(** The walk over the components of a path.  An empty component and [.]
    stay where they are and [..] goes up, the root being its own parent.
    Once a name has been followed ([named]) a further [.] or [..] asks
    the kernel to go through the directory that name stands for, which
    depends on what the file system holds there: the walk gives no answer
    for such a path. *)
Fixpoint walk (names : list string) (named : bool) (comps : list string)
    : option (list string) :=
  match comps with
  | [] => Some names
  | comp :: comps' =>
      if String.eqb comp "" then walk names named comps'
      else if String.eqb comp "." then
        if named then None else walk names named comps'
      else if String.eqb comp ".." then
        if named then None else walk (tail names) named comps'
      else walk (comp :: names) true comps'
  end.

(** The key made of the names from the root down, the last one first. *)
Definition key_string (names : list string) : string :=
  "/" +:+ join_sep (reverse names).

(** The names from the root down to the file at path [p], the last one
    first, for a process in [cwd].  The empty path names no file: the
    kernel answers [ENOENT]. *)
Definition path_names (cwd p : string) : option (list string) :=
  if String.eqb p "" then None
  else walk (if starts_with_sep p then [] else cwd_names cwd) false
         (split_sep p).

(** The key of path [p].  A path that names no file, or that the walk
    gives no answer for, has the empty string as its key: the key of
    nothing in a file system keyed by absolute paths. *)
Definition path_key (cwd p : string) : string :=
  from_option key_string "" (path_names cwd p).

(** ** The file system: [os] and [shutil] *)

(** The names of the entries of directory [d]. *)
Definition dir_entries (fs : gmap string node) (d : string) : list string :=
  omap (λ q, if bool_decide (q ≠ d ∧ os_path_dirname q = d
                              ∧ os_path_basename q ≠ "")
             then Some (os_path_basename q) else None)
       (map_to_list fs).*1.

(** [os.mkdir(p)] on keys: the file system it leaves, and its outcome. *)
Definition mkdir_at (p : string) (fs : gmap string node)
    : gmap string node * result unit :=
  match fs !! p with
  | Some _ => (fs, Raise FileExistsError)
  | None =>
      match fs !! os_path_dirname p with
      | Some Dir => (<[p:=Dir]> fs, Ok tt)
      | Some (File _) => (fs, Raise NotADirectoryError)
      | None => (fs, Raise FileNotFoundError)
      end
  end.

(** [os.makedirs(name)] on keys, with [exist_ok=False]: when the head of
    the path is missing it is made first, recursively, a [FileExistsError]
    of that call being ignored; a tail [.] then needs nothing more;
    otherwise the leaf is made.  The directories made before a failure
    stay.  The recursion is on the head of the path, which is shorter
    than the path; [fuel] bounds it. *)
Fixpoint makedirs_at (fuel : nat) (name : string) (fs : gmap string node)
    : gmap string node * result unit :=
  let '(head, tail) := os_path_split name in
  let '(head, tail) :=
    if String.eqb tail "" then os_path_split head else (head, tail) in
  match fuel with
  | S fuel' =>
      if negb (String.eqb head "") && negb (String.eqb tail "")
         && negb (bool_decide (is_Some (fs !! head)))
      then match makedirs_at fuel' head fs with
           | (fs', Ok _) | (fs', Raise FileExistsError) =>
               if String.eqb tail "." then (fs', Ok tt) else mkdir_at name fs'
           | (fs', Raise e) => (fs', Raise e)
           end
      else mkdir_at name fs
  | O => mkdir_at name fs
  end.

(** The error of looking up a key that is not there: the nearest key
    above it that is there decides, a regular file giving [ENOTDIR] and a
    directory, or nothing at all, [ENOENT]. *)
Fixpoint missing_error (fuel : nat) (fs : gmap string node) (k : string) : exn :=
  match fs !! os_path_dirname k with
  | Some (File _) => NotADirectoryError
  | Some Dir => FileNotFoundError
  | None =>
      match fuel with
      | S fuel' =>
          if String.eqb (os_path_dirname k) k then FileNotFoundError
          else missing_error fuel' fs (os_path_dirname k)
      | O => FileNotFoundError
      end
  end.

Section os.
Context {G : Type}.

(** The key of path [p] in the file system of [w]. *)
Definition key_of (w : world G) (p : string) : string :=
  path_key (w_cwd w) p.

Definition os_getcwd : M G string := λ w, (w, Ok (w_cwd w)).

(** [os.listdir(p)].  On a regular file it raises [NotADirectoryError].
    Where nothing is found it raises the error of the walk down to the
    key: [NotADirectoryError] when that walk meets a regular file,
    [FileNotFoundError] otherwise, which is also what the empty path
    gives, nothing being at the empty key of a file system that is keyed
    by absolute paths. *)
Definition os_listdir (p : string) : M G (list string) :=
  λ w, match w_fs w !! key_of w p with
       | Some Dir => (w, Ok (dir_entries (w_fs w) (key_of w p)))
       | Some (File _) => (w, Raise NotADirectoryError)
       | None =>
           (w, Raise (missing_error (String.length (key_of w p)) (w_fs w)
                        (key_of w p)))
       end.

(** [os.path.exists(p)]. *)
Definition os_path_exists (p : string) : M G bool :=
  λ w, (w, Ok (bool_decide (is_Some (w_fs w !! key_of w p)))).

(** [os.rmdir(p)]: removes an empty directory, and nothing else. *)
Definition os_rmdir (p : string) : M G unit :=
  λ w, match w_fs w !! key_of w p with
       | Some Dir =>
           match dir_entries (w_fs w) (key_of w p) with
           | [] => (set_fs (delete (key_of w p) (w_fs w)) w, Ok tt)
           | _ :: _ => (w, Raise DirectoryNotEmpty)
           end
       | Some (File _) => (w, Raise NotADirectoryError)
       | None => (w, Raise FileNotFoundError)
       end.

(** [os.makedirs(p)]. *)
Definition os_makedirs (p : string) : M G unit :=
  λ w, let k := key_of w p in
       let '(fs', r) := makedirs_at (String.length k) k (w_fs w) in
       (set_fs fs' w, r).

(** The file [shutil.copy(src, dst)] writes to: inside [dst] under the
    name of [src] when [dst] is a directory, [dst] itself otherwise. *)
Definition copy_target (w : world G) (src dst : string) : string :=
  match w_fs w !! key_of w dst with
  | Some Dir => os_path_join (key_of w dst) (os_path_basename src)
  | _ => key_of w dst
  end.

(** [shutil.copy(src, dst)]: the content of [src] is written to the
    target.  When [dst] is a directory the parent of the target is [dst]
    itself; otherwise the parent has to be looked up.  Permission bits,
    which [shutil.copy] also copies, are not part of the file system
    here. *)
Definition shutil_copy (src dst : string) : M G unit :=
  λ w,
    let fs := w_fs w in
    let s := key_of w src in
    let d := copy_target w src dst in
    if bool_decide (s = d ∧ is_Some (fs !! s)) then (w, Raise SameFileError)
    else match fs !! s with
         | None => (w, Raise FileNotFoundError)
         | Some Dir => (w, Raise IsADirectoryError)
         | Some (File c) =>
             match fs !! d with
             | Some Dir => (w, Raise IsADirectoryError)
             | Some (File _) => (set_fs (<[d:=File c]> fs) w, Ok tt)
             | None =>
                 match fs !! key_of w dst, fs !! os_path_dirname d with
                 | Some Dir, _ | _, Some Dir =>
                     (set_fs (<[d:=File c]> fs) w, Ok tt)
                 | _, Some (File _) => (w, Raise NotADirectoryError)
                 | _, None => (w, Raise FileNotFoundError)
                 end
             end
         end.

End os.

(** ** The lister *)

Section program.
Context {G : Type} `{!Rng G}.

(** [[]]: a new, empty list object. *)
Definition new_list : M G loc :=
  λ w, (set_heap (w_heap w ++ [[]])%list w, Ok (length (w_heap w))).

(** [x.append(v)]. *)
Definition list_append (x : loc) (v : string) : M G unit :=
  λ w, match w_heap w !! x with
       | Some xs => (set_heap (<[x:=(xs ++ [v])%list]> (w_heap w)) w, Ok tt)
       | None => (w, Raise InvalidReference)
       end.

Definition gather_filenames (directory_path : string) : M G loc :=
  filenames ← os_listdir directory_path;
  abs_filepaths ← new_list;
  for_each filenames
    (λ filename,
       let full_filepath := os_path_join directory_path filename in
       absolute_filepath ← (λ w, (w, Ok (os_path_abspath (w_cwd w) full_filepath)));
       list_append abs_filepaths absolute_filepath);;
  ret abs_filepaths.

Work task — Among the entries, find every line holding "ENOENT" and return it.

Written reply —
    kernel answers [ENOENT]. *)
    directory, or nothing at all, [ENOENT]. *)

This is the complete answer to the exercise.